- PROVIDED DATA -
(* ===== verification/DirectoryApi.v ===== *)
(** * The directory service over HTTP

    internal/directory/api.go and endpoint.go: the handlers, the routes with
    the middleware in front of them, and the service as the [HttpPeer] the auth
    service calls. *)
From S2P Require Import Prelude Bcrypt GoStd GoUrl Sql Http Middleware Gin Directory.
Local Open Scope go_scope.

(** ** Requests *)

Record CreateUserRequest : Type := mkCreateUserRequest { cu_User : User }.
Record GetUserByEmailRequest : Type := mkGetUserByEmailRequest { gu_Email : string }.
Record GetUserByIDRequest : Type := mkGetUserByIDRequest { gi_ID : string }.
Record UpdateUserRequest : Type := mkUpdateUserRequest { uu_ID : string; uu_User : User }.
Record DeleteUserRequest : Type := mkDeleteUserRequest { xu_ID : string }.
Record CreateGroupRequest : Type := mkCreateGroupRequest { cg_Group : Group }.
Record GetGroupByIDRequest : Type := mkGetGroupByIDRequest { gg_ID : string }.
Record UpdateGroupRequest : Type := mkUpdateGroupRequest { ug_ID : string; ug_Group : Group }.
Record DeleteGroupRequest : Type := mkDeleteGroupRequest { xg_ID : string }.
Record AddUserToGroupRequest : Type := mkAddUserToGroupRequest { au_UserID : string; au_GroupID : string }.
Record RemoveUserFromGroupRequest : Type :=
  mkRemoveUserFromGroupRequest { ru_UserID : string; ru_GroupID : string }.
Record VerifyCredentialsRequest : Type :=
  mkVerifyCredentialsRequest { vc_Email : string; vc_Password : string }.

(** ** Responses *)

Definition User_json (u : User) : json :=
  JObj (omitempty "id" (us_ID u) ++ omitempty "tenant_id" (us_TenantID u)
        ++ [("email", JStr (us_Email u))] ++ omitempty "password" (us_Password u)
        ++ omitempty "status" (us_Status u)
        ++ [("created_at", JNum (us_CreatedAt u)); ("updated_at", JNum (us_UpdatedAt u))]).

Definition Group_json (g : Group) : json :=
  JObj (omitempty "id" (gr_ID g) ++ omitempty "tenant_id" (gr_TenantID g)
        ++ [("name", JStr (gr_Name g)); ("created_at", JNum (gr_CreatedAt g));
            ("updated_at", JNum (gr_UpdatedAt g))]).

Section Api.
Context {X : Type} `{!DirectoryService X}.
Context `{!Binder CreateUserRequest, !Validator CreateUserRequest, !Validator GetUserByEmailRequest,
          !Validator GetUserByIDRequest, !Binder User, !Validator UpdateUserRequest,
          !Validator DeleteUserRequest, !Binder CreateGroupRequest, !Validator CreateGroupRequest,
          !Validator GetGroupByIDRequest, !Binder Group, !Validator UpdateGroupRequest,
          !Validator DeleteGroupRequest, !Binder AddUserToGroupRequest,
          !Validator AddUserToGroupRequest, !Validator RemoveUserFromGroupRequest,
          !Binder VerifyCredentialsRequest, !Validator VerifyCredentialsRequest}.

(** [h.tenantID(c)] *)
Definition handler_tenantID (c : GinCtx) (k : string -> M X Response) : M X Response :=
  with_tenant "tenant id required" c k.

(** [c.JSON(http.StatusInternalServerError, gin.H{"error": err.Error()})] *)
Definition or_error {A} (m : M X A) (k : A -> M X Response) : M X Response :=
  or_respond (verbatim 500) m k.

Definition healthCheck : Handler X :=
  fun _ => or_error dir_HealthCheck (fun ok => ret (respond 200 (JObj [("healthy", JBool ok)]))).

Definition createUser : Handler X :=
  fun c => handler_tenantID c (fun tenantID =>
    bound c (fun req : CreateUserRequest => validated req (
    or_error (dir_CreateUser tenantID (cu_User req)) (fun userID =>
    ret (respond 201 (JObj [("user_id", JStr userID)])))))).

Definition getUserByID : Handler X :=
  fun c => handler_tenantID c (fun tenantID =>
    let req := mkGetUserByIDRequest (Param c "id") in
    validated req (
    or_error (dir_GetUserByID tenantID (gi_ID req)) (fun user =>
    ret (respond 200 (JObj [("user", User_json user)]))))).

Definition getUserByEmail : Handler X :=
  fun c => handler_tenantID c (fun tenantID =>
    let req := mkGetUserByEmailRequest (Query c "email") in
    validated req (
    or_error (dir_GetUserByEmail tenantID (gu_Email req)) (fun user =>
    ret (respond 200 (JObj [("user", User_json user)]))))).

Definition updateUser : Handler X :=
  fun c => handler_tenantID c (fun tenantID =>
    let id := Param c "id" in
    bound c (fun user : User =>
    let req := mkUpdateUserRequest id user in
    validated req (
    or_error (dir_UpdateUser tenantID id (uu_User req)) (fun _ => ret (respond_status 200))))).

Definition deleteUser : Handler X :=
  fun c => handler_tenantID c (fun tenantID =>
    let req := mkDeleteUserRequest (Param c "id") in
    validated req (
    or_error (dir_DeleteUser tenantID (xu_ID req)) (fun _ => ret (respond_status 204)))).

Definition createGroup : Handler X :=
  fun c => handler_tenantID c (fun tenantID =>
    bound c (fun req : CreateGroupRequest => validated req (
    or_error (dir_CreateGroup tenantID (cg_Group req)) (fun groupID =>
    ret (respond 201 (JObj [("group_id", JStr groupID)])))))).

Definition getGroupByID : Handler X :=
  fun c => handler_tenantID c (fun tenantID =>
    let req := mkGetGroupByIDRequest (Param c "id") in
    validated req (
    or_error (dir_GetGroupByID tenantID (gg_ID req)) (fun group =>
    ret (respond 200 (JObj [("group", Group_json group)]))))).

Definition updateGroup : Handler X :=
  fun c => handler_tenantID c (fun tenantID =>
    let id := Param c "id" in
    bound c (fun group : Group =>
    let req := mkUpdateGroupRequest id group in
    validated req (
    or_error (dir_UpdateGroup tenantID id (ug_Group req)) (fun _ => ret (respond_status 200))))).

Definition deleteGroup : Handler X :=
  fun c => handler_tenantID c (fun tenantID =>
    let req := mkDeleteGroupRequest (Param c "id") in
    validated req (
    or_error (dir_DeleteGroup tenantID (xg_ID req)) (fun _ => ret (respond_status 204)))).

Definition addUserToGroup : Handler X :=
  fun c => handler_tenantID c (fun tenantID =>
    let groupID := Param c "id" in
    bound c (fun req0 : AddUserToGroupRequest =>
    let req := mkAddUserToGroupRequest (au_UserID req0) groupID in
    validated req (
    or_error (dir_AddUserToGroup tenantID (au_UserID req) groupID) (fun _ => ret (respond_status 204))))).

Definition removeUserFromGroup : Handler X :=
  fun c => handler_tenantID c (fun tenantID =>
    let req := mkRemoveUserFromGroupRequest (Param c "userID") (Param c "id") in
    validated req (
    or_error (dir_RemoveUserFromGroup tenantID (ru_UserID req) (ru_GroupID req)) (fun _ =>
    ret (respond_status 204)))).

(** The answer to credentials that do not verify. *)
Definition verify_failure (err : error) : Response :=
  if errors_Is err ErrInvalidCredentials
  then respond 401 (error_body (error_string ErrInvalidCredentials))
  else respond 500 (error_body (error_string err)).

Definition verifyCredentials : Handler X :=
  fun c => handler_tenantID c (fun tenantID =>
    bound c (fun req : VerifyCredentialsRequest => validated req (
    or_respond verify_failure
      (dir_VerifyCredentials tenantID (vc_Email req) (vc_Password req)) (fun user =>
    ret (respond 200 (JObj [("user", User_json user)])))))).

Definition discoverTenant : Handler X :=
  fun c =>
    let email := Query c "email" in
    if decide (email = estr) then ret (respond 400 (error_body "email required"))
    else
      or_error (dir_GetTenantByEmail email) (fun tenantID =>
      if decide (tenantID = estr) then ret (respond_status 404)
      else ret (respond 200 (JObj [("tenant_id", JStr tenantID)]))).

(** ** Routes *)
Context (serviceAuth : ServiceAuthConfig).

(** [RegisterRoutes] *)
Definition RegisterRoutes : list (Route X) :=
  let tenantProtected := Use (Gin.Group root "/") (TenantExtractor noTenantConfig) in
  let internalRoutes :=
    Use (Use (Gin.Group root "/internal") (ServiceAuthenticator serviceAuth)) (TenantExtractor noTenantConfig) in
  let globalInternalRoutes := Use (Gin.Group root "/internal") (ServiceAuthenticator serviceAuth) in
  let users := Gin.Group tenantProtected "/users" in
  let groups := Gin.Group tenantProtected "/groups" in
  let groupMembership := Gin.Group groups ":id/users" in
  [GET root "/health" healthCheck;
   POST internalRoutes "/credentials/verify" verifyCredentials;
   GET globalInternalRoutes "/discover" discoverTenant;
   POST users estr createUser; GET users "/:id" getUserByID; GET users estr getUserByEmail;
   PUT users "/:id" updateUser; DELETE users "/:id" deleteUser;
   POST groups estr createGroup; GET groups "/:id" getGroupByID; PUT groups "/:id" updateGroup;
   DELETE groups "/:id" deleteGroup;
   POST groupMembership estr addUserToGroup; DELETE groupMembership "/:userID" removeUserFromGroup].

(** ** The service behind a URL

    [base] is the address the service listens on, without a trailing slash:
    a call to [base/path] is routed, any other does not reach it. *)
Context {gin : GinRedirect} (base : string).

Definition directory_Do : HttpPeer X :=
  fun call =>
    match request_path base (hc_url call) with
    | None => fail (ErrLib "dial tcp: connection refused")
    | Some path => serve (engine RegisterRoutes id (hc_method call) path) (mkGinCtx (call_request "10.0.0.2" call) None)
    end.

(** No handler redirects. *)
Lemma directory_stays r c : r ∈ RegisterRoutes -> stays (ro_handler r c).
Proof.
  unfold RegisterRoutes. cbv zeta. intros Hin.
  repeat (apply elem_of_cons in Hin as [->|Hin]; [cbn [ro_handler handle GET POST PUT PATCH DELETE g_use Use Gin.Group root];
    unfold TenantExtractor, ServiceAuthenticator, healthCheck, verifyCredentials, discoverTenant, createUser, getUserByID,
      getUserByEmail, updateUser, deleteUser, createGroup, getGroupByID, updateGroup, deleteGroup, addUserToGroup,
      removeUserFromGroup, handler_tenantID, with_tenant, or_error, verify_failure; cbv zeta; by staying|]).
  by apply elem_of_nil in Hin.
Qed.

(** A call that reaches a route. *)
Lemma routed call q p l params h env s :
  hc_url call = base +:+ q -> q = "/" +:+ p -> path_segments p = Some l ->
  resolve RegisterRoutes (hc_method call) l = Some (params, h) ->
  http_Do (peer := directory_Do) call env s = serve h (mkGinCtx
    (mkRequest (sent_headers call) (flat_map (fun kv => map (pair (fst kv)) (snd kv)) (hc_query call))
       params [] (hc_body call) "10.0.0.2") None) env s.
Proof.
  intros Hu Hq Hl Hr. rewrite http_Do_stays; unfold http_RoundTrip, directory_Do; rewrite Hu, (request_path_app _ _ p Hq), Hl; cycle 1.
  { apply stays_serve. intros env' s'. rewrite engine_routed by by eapply resolve_no_redirect. apply dispatch_stays, directory_stays. }
  unfold serve. rewrite engine_routed by by eapply resolve_no_redirect. unfold id, dispatch. by rewrite Hr.
Qed.

End Api.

- DESCRIPTION OF THE TASK -
Begin at the line that has "Definition updateUser : Handler" in the entries above; stop after the line that has "or_error (dir_UpdateUser tenantID". Transcribe exactly those lines and no others.

- EXPECTED OUTPUT -
Definition updateUser : Handler X :=
  fun c => handler_tenantID c (fun tenantID =>
    let id := Param c "id" in
    bound c (fun user : User =>
    let req := mkUpdateUserRequest id user in
    validated req (
    or_error (dir_UpdateUser tenantID id (uu_User req)) (fun _ => ret (respond_status 200))))).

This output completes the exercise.